Malware Variants Target Latin American SME

Despite increasing their cybersecurity budget by 16%, SMEs remain vulnerable to the economic and reputational consequences brought about by sophisticated cyberthreats. According to Kaspersky, these losses amounted to as much as US$155,000 per incident in 2022, underscoring the urgent need to address the growing number of cyberattacks registered per day by multiple companies. 

According to IQSEC, malware variants such as ransomware, spyware, botnets and wiper attacks have seen a 175% increase in the past five years. This phenomenon poses a growing threat to Mexico’s 4.2 million SMEs, which collectively contribute 52% to the country’s GDP and are responsible for generating 43% of the country's employment, as reported by INEGI. 

Malware threats are undergoing rapid evolution, becoming increasingly sophisticated, which poses a greater challenge to combat effectively. For instance, ransomware-as-a-service tools are exhibiting progressive precision, augmenting their success rates. Moreover, cybercriminals are exploring new mediums to exploit, including mobile applications, stealing information and impersonating identities via cell phones.

According to a study led by Fortinet, Mexico experienced 14 billion cyberattack attempts in the 1H23, representing nearly 25% of 63 billion incidents registered in Latin America. This onslaught made Mexico the second most targeted country in the region, following Brazil with 23 billion registered cyberthreats. 

"Although the diversity of malware attempts are already very well-known by incident response teams, cybercriminals combine several techniques to ensure their success. For example, Welivesecurity recently discovered a variant of botnets that infects multiple computers to control them remotely, which was combined with a Trojan horse to obtain banking credentials in Latin America," says Manuel Moreno, Director of Security Sales Enablement, IQSEC.

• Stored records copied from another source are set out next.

(** C5: in the table [main] writes, a row whose unit is ['index'] has no
    conversion factor and no price per ton. *)
Theorem index_unit_invariant :
  forall fs out r,
    Engine.main fs = Some out -> In r out ->
    unit r = Some "index" ->
    conversion_factor r = None /\ price_per_ton r = None.
Proof.
  intros fs out r Hm Hin.
  destruct (EngineFacts.main_rows fs out r Hm Hin) as [r0 [-> _]].
  rewrite ConverterFacts.unit_convert_row.
  apply ConverterFacts.convert_row_index.
Qed.

Lemma index_unit_invariant_witness :
  conversion_factor Samples.mi_out = None /\ price_per_ton Samples.mi_out = None.
Proof.
  apply (index_unit_invariant Samples.sample_fs Samples.sample_out Samples.mi_out).
  - vm_compute. reflexivity.
  - vm_compute. left. reflexivity.
  - reflexivity.
Defined.

(** C10: every row of the Michigan adapter has source ['MI'] and unit
    ['index'], and every row of source ['MI'] in the table [main] writes
    has unit ['index'], no conversion factor and no price per ton. *)
Theorem michigan_rows_are_index :
  (forall fs df r,
      Adapters.load_michigan fs = Some df -> In r df ->
      source r = "MI" /\ unit r = Some "index") /\
  (forall fs out r,
      Engine.main fs = Some out -> In r out -> source r = "MI" ->
      unit r = Some "index" /\ conversion_factor r = None /\ price_per_ton r = None).
Proof.
  split.
  - exact EngineFacts.load_michigan_rows.
  - intros fs out r Hm Hin Hs.
    destruct (EngineFacts.main_rows fs out r Hm Hin) as [r0 [-> [_ Hmi]]].
    rewrite ConverterFacts.source_convert_row in Hs.
    rewrite ConverterFacts.unit_convert_row.
    split; [exact (Hmi Hs)|].
    apply ConverterFacts.convert_row_index. exact (Hmi Hs).
Qed.

Lemma michigan_rows_are_index_witness :
  unit Samples.mi_out = Some "index" /\
  conversion_factor Samples.mi_out = None /\ price_per_ton Samples.mi_out = None.
Proof.
  apply (proj2 michigan_rows_are_index Samples.sample_fs Samples.sample_out Samples.mi_out).
  - vm_compute. reflexivity.
  - vm_compute. left. reflexivity.
  - reflexivity.
Defined.

(** *** Further properties of the converter, the normaliser and the engine *)

(** X1: the two conversion passes of [main] give a row the price that
    [convert_to_per_ton] computes from its average price, unit, species
    and product type. *)
Theorem convert_to_per_ton_agrees :
  forall r,
    price_per_ton (convert_row r) =
    RegistryConv.convert_to_per_ton (price_avg r) (unit r) (species r) (product_type r).
Proof.
  intros r. rewrite ConverterFacts.price_per_ton_convert_row.
  unfold convert_price, get_conversion_factor, RegistryConv.convert_to_per_ton.
  cbn [price_avg unit conversion_factor set_conversion_factor].
  change (match unit r with Some u => lower u | None => "" end)
    with (lower_or_empty (unit r)).
  change (RegistryConv.species_text (species r)) with (str_or_empty (species r)).
  destruct (price_avg r) as [p|]; [|reflexivity].
  destruct (contains "ton" (lower_or_empty (unit r))); [reflexivity|].
  destruct (contains "cord" (lower_or_empty (unit r))); [reflexivity|].
  destruct (contains "mbf" (lower_or_empty (unit r))); [reflexivity|].
  now destruct (contains "index" (lower_or_empty (unit r))).
Qed.

(** X2: converting a converted row again changes nothing. *)
Theorem conversion_idempotent :
  forall r, convert_row (convert_row r) = convert_row r.
Proof.
  intros r. unfold convert_row, set_price_per_ton, set_conversion_factor.
  cbn [source year quarter period_type region county species product_type
       price_avg price_low price_high unit price_per_ton conversion_factor
       sample_size notes].
  reflexivity.
Qed.
Lemma stride_every_fourth {T} (thread_id : Z) (combos : list T) :
  stride thread_id combos = every_fourth (Z.to_nat (to_size_t thread_id)) combos.
Proof.
  assert (0 ≤ to_size_t thread_id) as Hpos
    by (unfold to_size_t; apply Z.mod_pos_bound; lia).
  apply list_eq. intros k. rewrite every_fourth_lookup. unfold stride.
  destruct (decide (k < Datatypes.S (length combos))%nat) as [Hk | Hk].
  - apply stride_loop_lookup; assumption.
  - rewrite (lookup_ge_None_2 combos) by lia.
    apply lookup_ge_None_2.
    pose proof (stride_loop_length (Datatypes.S (length combos))
                  (to_size_t thread_id) combos). lia.
Qed.

Lemma stride_elem {T} (thread_id : Z) (combos : list T) (x : T) :
  x ∈ stride thread_id combos → x ∈ combos.
Proof.
  rewrite stride_every_fourth. intros H.
  eapply elem_of_sublist; [exact H | apply every_fourth_sublist].
Qed.
(** * document-chatbot-ai: the local retrieval engine

    A shallow embedding of the retrieval core of the repository and the
    properties its specification states about it:

    - [src/utils/local-rag.ts]: the index data model, [dotProduct],
      [magnitude], [cosineSimilarity], [searchLocalIndex], [readLocalIndex]
      and [writeLocalIndex];
    - the ingestion script ([splitText], [vectorId], [embedText], [run]);
    - [src/pages/api/chat.ts]: [embedQuery] and its process-wide cache,
      [chatCompletion] and the request [handler].

    Conventions of the embedding.

    - A JavaScript [number] is an IEEE 754 binary64 value: Rocq's primitive
      [float], whose operations are specified by [FloatAxioms] against
      [SpecFloat].  Integer parameters that the code only uses as counts or
      positions ([chunkSize], [chunkOverlap], [topK], array indices) are [Z].
    - A JavaScript string is its sequence of UTF-16 code units, [list N].
    - A thrown exception is the [Err] case of [result]; module-level mutable
      state (the embedding cache, the file system) is passed explicitly.
    - What the network and the disk answer is an input of the function that
      asks.
    - A value that the code casts to a type without a check (the body of a
      response, the parsed artifact, the body of a request) is a value of
      JSON of any shape; what the engine does with it (a property read, an
      iteration, a conversion to a number or to a text) follows ECMAScript,
      and what ECMAScript leaves to the engine is an input, [engine].
      Where a definition takes a value of the type the code names
      instead, its comment says so. *)

From Stdlib Require Import ZArith List Lia Bool Floats Ascii String DecimalString.
From Stdlib Require Import DecimalZ.
From Stdlib Require Import Sorting.Sorted Sorting.Permutation.
From stdpp Require Import gmap list.
Import ListNotations.
(** C4, where the code departs from it. On a board that X has won, the
    [selectSquare] of the "Advanced State" exercise still places the mark of
    O in the empty cell 6: its guard asks [calculateWinner] about the index,
    not about the squares. The hooks [Board] stops that move, and so does
    the reducer on a game that X has won. *)
Theorem AdvancedState_selectSquare_after_win :
  calculateWinner (board_squares decided_board) = markX ∧
  arr_get (board_squares decided_board) 6 = Null ∧
  arr_get (board_squares (AdvancedState.selectSquare decided_board 6)) 6 = markO ∧
  AdvancedState.selectSquare decided_board 6 ≠ decided_board ∧
  Hooks.selectSquare decided_board 6 = decided_board ∧
  boardReducer {| history := top_row_game; stepNumber := 5 |} (SELECT_SQUARE 6)
    = ReturnUndefined.
Proof. by split_and!. Qed.

(** ** The states of the game *)

(** In every state the [Game] component reaches, the cursor designates an
    entry of the history. *)
Lemma reachable_cursor_in_range (st : state) : reachable st → cursor_in_range st.
Proof.
  unfold cursor_in_range.
  induction 1 as [|st square st' _ IH Hstep|st i st' _ IH Hi Hstep].
  - simpl. lia.
  - apply boardReducer_returns in Hstep as (current & _ & _ & Hh & Hs).
    rewrite Hh, Hs, length_app, slice0_cursor, length_take by done.
    rewrite length_cons, length_nil. lia.
  - injection Hstep as <-. simpl. lia.
Qed.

In fact, Latin America has seen a substantial rise in wiper executions. This type of malware is often designed to delete or destroy data on a computer system, meant to disrupt businesses operations and steal confidential information. Moreover, wiper malware tends to hide itself from antivirus software by targeting specific IP addresses or network ranges. Its incidence has increased in key sectors operating within Latin American countries such as technology, manufacturing, government, telecommunications and healthcare. 

In order to bolster companies’ cybersecurity measures, IQSEC recommends adopting a Managed Detection and Response security service, which effectively encompasses prevention, remediation and eradication by inhibiting known attacks and content encryption. "An MDR service covers everything from the essentials, such as component health and threat hunting. In addition, it offers endpoint protection technologies such as ransomware protection, which can help SMEs stay one step ahead of cybercriminals," added Moreno.

This cybersecurity measure can provide SMEs within Latin America with a crucial edge over cybercriminals and competitors in the battle against malware variants, ensuring the integrity of their operations and data in an increasingly perilous digital world.